TASK ITEM:
Take the lines below beginning at the line that has "trigger_ref, Some st =>" and stopping after the line that has "match trigger_input snapshot r with", and print them exactly as they are, with no other lines.

*** SOURCE MATERIAL Section Begins ***

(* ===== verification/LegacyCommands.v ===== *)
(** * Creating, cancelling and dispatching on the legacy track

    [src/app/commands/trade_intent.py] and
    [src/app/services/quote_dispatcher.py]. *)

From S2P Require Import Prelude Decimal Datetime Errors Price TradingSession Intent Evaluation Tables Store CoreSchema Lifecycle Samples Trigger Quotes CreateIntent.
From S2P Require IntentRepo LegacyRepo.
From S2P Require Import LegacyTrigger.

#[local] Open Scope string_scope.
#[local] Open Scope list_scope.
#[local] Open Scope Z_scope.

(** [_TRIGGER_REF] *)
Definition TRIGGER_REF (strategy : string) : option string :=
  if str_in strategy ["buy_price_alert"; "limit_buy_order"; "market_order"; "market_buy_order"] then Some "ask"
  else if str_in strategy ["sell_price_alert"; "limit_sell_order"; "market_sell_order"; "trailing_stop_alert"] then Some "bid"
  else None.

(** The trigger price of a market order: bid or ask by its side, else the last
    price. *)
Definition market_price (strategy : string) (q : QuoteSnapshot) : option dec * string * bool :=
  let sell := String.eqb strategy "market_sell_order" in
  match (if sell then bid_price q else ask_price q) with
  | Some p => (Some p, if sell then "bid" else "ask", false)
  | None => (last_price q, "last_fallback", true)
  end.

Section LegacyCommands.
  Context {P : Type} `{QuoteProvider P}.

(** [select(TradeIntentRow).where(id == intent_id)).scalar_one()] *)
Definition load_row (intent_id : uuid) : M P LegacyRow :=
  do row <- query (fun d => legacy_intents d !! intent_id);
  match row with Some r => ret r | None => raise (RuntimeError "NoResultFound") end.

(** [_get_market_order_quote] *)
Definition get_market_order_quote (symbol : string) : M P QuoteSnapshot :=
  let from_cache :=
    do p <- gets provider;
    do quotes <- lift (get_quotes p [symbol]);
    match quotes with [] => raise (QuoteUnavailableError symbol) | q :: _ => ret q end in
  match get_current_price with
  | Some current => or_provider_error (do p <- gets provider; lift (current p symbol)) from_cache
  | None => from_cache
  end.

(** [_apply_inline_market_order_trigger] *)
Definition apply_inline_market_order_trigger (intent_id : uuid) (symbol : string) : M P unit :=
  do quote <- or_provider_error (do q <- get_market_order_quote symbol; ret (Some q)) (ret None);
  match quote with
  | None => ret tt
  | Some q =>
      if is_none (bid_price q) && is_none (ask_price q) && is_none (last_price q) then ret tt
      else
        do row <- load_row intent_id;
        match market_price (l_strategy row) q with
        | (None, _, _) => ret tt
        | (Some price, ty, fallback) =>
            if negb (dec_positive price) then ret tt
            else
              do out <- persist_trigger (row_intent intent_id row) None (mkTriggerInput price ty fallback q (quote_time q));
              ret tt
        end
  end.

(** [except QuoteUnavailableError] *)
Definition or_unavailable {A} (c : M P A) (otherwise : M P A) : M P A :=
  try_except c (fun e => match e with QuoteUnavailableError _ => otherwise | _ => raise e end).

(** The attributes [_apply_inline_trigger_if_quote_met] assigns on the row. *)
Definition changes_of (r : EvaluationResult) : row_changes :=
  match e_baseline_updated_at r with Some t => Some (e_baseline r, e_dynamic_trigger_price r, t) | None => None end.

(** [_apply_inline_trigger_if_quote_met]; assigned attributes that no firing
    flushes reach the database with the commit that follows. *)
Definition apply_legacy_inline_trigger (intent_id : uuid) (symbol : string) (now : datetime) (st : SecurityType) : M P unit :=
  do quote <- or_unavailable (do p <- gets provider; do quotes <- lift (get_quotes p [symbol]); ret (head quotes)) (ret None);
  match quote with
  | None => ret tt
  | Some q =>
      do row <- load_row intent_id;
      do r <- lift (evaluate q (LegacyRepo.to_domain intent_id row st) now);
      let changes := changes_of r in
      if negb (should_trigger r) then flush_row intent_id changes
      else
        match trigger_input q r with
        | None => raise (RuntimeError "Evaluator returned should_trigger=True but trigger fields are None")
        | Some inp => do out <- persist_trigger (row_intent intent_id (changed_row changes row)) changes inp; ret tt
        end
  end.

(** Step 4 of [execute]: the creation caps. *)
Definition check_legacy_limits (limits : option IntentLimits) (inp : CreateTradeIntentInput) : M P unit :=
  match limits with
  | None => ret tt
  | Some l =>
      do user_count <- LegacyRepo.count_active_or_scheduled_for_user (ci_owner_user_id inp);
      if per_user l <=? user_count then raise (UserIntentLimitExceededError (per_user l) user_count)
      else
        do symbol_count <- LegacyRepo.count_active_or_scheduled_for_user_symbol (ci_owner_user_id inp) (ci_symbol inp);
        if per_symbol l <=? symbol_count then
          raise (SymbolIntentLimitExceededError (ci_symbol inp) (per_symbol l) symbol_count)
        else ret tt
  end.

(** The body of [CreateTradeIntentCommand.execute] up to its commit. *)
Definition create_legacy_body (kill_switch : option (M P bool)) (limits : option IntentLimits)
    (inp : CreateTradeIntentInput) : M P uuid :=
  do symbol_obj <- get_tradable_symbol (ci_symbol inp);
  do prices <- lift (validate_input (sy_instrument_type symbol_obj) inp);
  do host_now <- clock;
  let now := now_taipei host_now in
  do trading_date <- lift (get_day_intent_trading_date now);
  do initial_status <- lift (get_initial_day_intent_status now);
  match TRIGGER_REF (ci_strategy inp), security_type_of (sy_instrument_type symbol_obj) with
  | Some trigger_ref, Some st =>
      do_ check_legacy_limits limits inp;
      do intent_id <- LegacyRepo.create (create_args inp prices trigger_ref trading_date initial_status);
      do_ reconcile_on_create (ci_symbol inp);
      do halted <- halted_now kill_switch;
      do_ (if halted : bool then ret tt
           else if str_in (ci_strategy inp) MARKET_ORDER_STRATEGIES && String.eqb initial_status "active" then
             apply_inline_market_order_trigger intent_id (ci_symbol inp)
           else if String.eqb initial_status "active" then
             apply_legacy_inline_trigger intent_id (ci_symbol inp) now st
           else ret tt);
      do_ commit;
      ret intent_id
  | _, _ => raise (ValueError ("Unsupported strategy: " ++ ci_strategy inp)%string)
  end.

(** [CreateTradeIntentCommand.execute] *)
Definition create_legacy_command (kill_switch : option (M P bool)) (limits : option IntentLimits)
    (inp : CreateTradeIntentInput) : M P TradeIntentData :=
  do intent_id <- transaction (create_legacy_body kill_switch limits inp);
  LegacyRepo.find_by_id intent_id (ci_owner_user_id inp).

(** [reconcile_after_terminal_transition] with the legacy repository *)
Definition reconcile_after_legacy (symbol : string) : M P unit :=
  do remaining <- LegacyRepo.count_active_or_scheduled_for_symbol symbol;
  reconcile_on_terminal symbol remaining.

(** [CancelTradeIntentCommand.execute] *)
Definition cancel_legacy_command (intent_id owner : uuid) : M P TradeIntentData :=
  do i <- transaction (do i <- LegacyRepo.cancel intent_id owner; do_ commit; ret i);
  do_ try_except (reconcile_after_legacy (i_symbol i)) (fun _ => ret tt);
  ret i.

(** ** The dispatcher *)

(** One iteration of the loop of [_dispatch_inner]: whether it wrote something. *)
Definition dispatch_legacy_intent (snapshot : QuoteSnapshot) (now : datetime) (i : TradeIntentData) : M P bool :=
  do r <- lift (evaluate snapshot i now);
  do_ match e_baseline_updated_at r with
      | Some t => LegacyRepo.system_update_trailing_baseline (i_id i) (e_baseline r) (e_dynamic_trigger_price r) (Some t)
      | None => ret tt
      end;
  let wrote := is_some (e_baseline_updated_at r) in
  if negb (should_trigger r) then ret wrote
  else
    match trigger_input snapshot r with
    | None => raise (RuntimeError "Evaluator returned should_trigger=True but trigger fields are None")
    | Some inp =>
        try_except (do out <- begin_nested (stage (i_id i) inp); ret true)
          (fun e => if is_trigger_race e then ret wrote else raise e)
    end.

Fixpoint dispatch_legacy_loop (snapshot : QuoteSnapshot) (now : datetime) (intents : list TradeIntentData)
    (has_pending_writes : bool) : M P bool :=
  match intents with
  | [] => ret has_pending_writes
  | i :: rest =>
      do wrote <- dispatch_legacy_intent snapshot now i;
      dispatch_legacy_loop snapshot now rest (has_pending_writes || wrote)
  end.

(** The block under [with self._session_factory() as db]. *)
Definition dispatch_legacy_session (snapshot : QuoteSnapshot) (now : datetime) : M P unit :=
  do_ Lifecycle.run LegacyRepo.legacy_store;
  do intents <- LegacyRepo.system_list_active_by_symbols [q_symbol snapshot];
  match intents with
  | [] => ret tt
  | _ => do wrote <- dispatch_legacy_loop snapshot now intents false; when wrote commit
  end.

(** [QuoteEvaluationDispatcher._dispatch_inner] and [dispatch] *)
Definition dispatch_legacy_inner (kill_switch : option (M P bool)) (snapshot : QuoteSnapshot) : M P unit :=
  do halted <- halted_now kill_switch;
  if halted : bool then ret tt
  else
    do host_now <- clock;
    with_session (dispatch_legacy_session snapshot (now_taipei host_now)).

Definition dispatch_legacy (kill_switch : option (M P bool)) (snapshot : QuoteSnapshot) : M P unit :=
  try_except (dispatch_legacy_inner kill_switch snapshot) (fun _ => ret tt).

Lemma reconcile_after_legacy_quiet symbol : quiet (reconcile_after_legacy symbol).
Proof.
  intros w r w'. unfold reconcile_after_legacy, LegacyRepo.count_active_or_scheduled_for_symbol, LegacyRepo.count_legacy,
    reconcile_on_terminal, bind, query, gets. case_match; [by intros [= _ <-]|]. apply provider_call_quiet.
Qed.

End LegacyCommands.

*** SOURCE MATERIAL Section Ends ***

RESPONSE AREA:
  | Some trigger_ref, Some st =>
      do_ check_legacy_limits limits inp;
      do intent_id <- LegacyRepo.create (create_args inp prices trigger_ref trading_date initial_status);
      do_ reconcile_on_create (ci_symbol inp);
      do halted <- halted_now kill_switch;
      do_ (if halted : bool then ret tt
           else if str_in (ci_strategy inp) MARKET_ORDER_STRATEGIES && String.eqb initial_status "active" then
             apply_inline_market_order_trigger intent_id (ci_symbol inp)
           else if String.eqb initial_status "active" then
             apply_legacy_inline_trigger intent_id (ci_symbol inp) now st
           else ret tt);
      do_ commit;
      ret intent_id
  | _, _ => raise (ValueError ("Unsupported strategy: " ++ ci_strategy inp)%string)
  end.

(** [CreateTradeIntentCommand.execute] *)
Definition create_legacy_command (kill_switch : option (M P bool)) (limits : option IntentLimits)
    (inp : CreateTradeIntentInput) : M P TradeIntentData :=
  do intent_id <- transaction (create_legacy_body kill_switch limits inp);
  LegacyRepo.find_by_id intent_id (ci_owner_user_id inp).

(** [reconcile_after_terminal_transition] with the legacy repository *)
Definition reconcile_after_legacy (symbol : string) : M P unit :=
  do remaining <- LegacyRepo.count_active_or_scheduled_for_symbol symbol;
  reconcile_on_terminal symbol remaining.

(** [CancelTradeIntentCommand.execute] *)
Definition cancel_legacy_command (intent_id owner : uuid) : M P TradeIntentData :=
  do i <- transaction (do i <- LegacyRepo.cancel intent_id owner; do_ commit; ret i);
  do_ try_except (reconcile_after_legacy (i_symbol i)) (fun _ => ret tt);
  ret i.

(** ** The dispatcher *)

(** One iteration of the loop of [_dispatch_inner]: whether it wrote something. *)
Definition dispatch_legacy_intent (snapshot : QuoteSnapshot) (now : datetime) (i : TradeIntentData) : M P bool :=
  do r <- lift (evaluate snapshot i now);
  do_ match e_baseline_updated_at r with
      | Some t => LegacyRepo.system_update_trailing_baseline (i_id i) (e_baseline r) (e_dynamic_trigger_price r) (Some t)
      | None => ret tt
      end;
  let wrote := is_some (e_baseline_updated_at r) in
  if negb (should_trigger r) then ret wrote
  else
    match trigger_input snapshot r with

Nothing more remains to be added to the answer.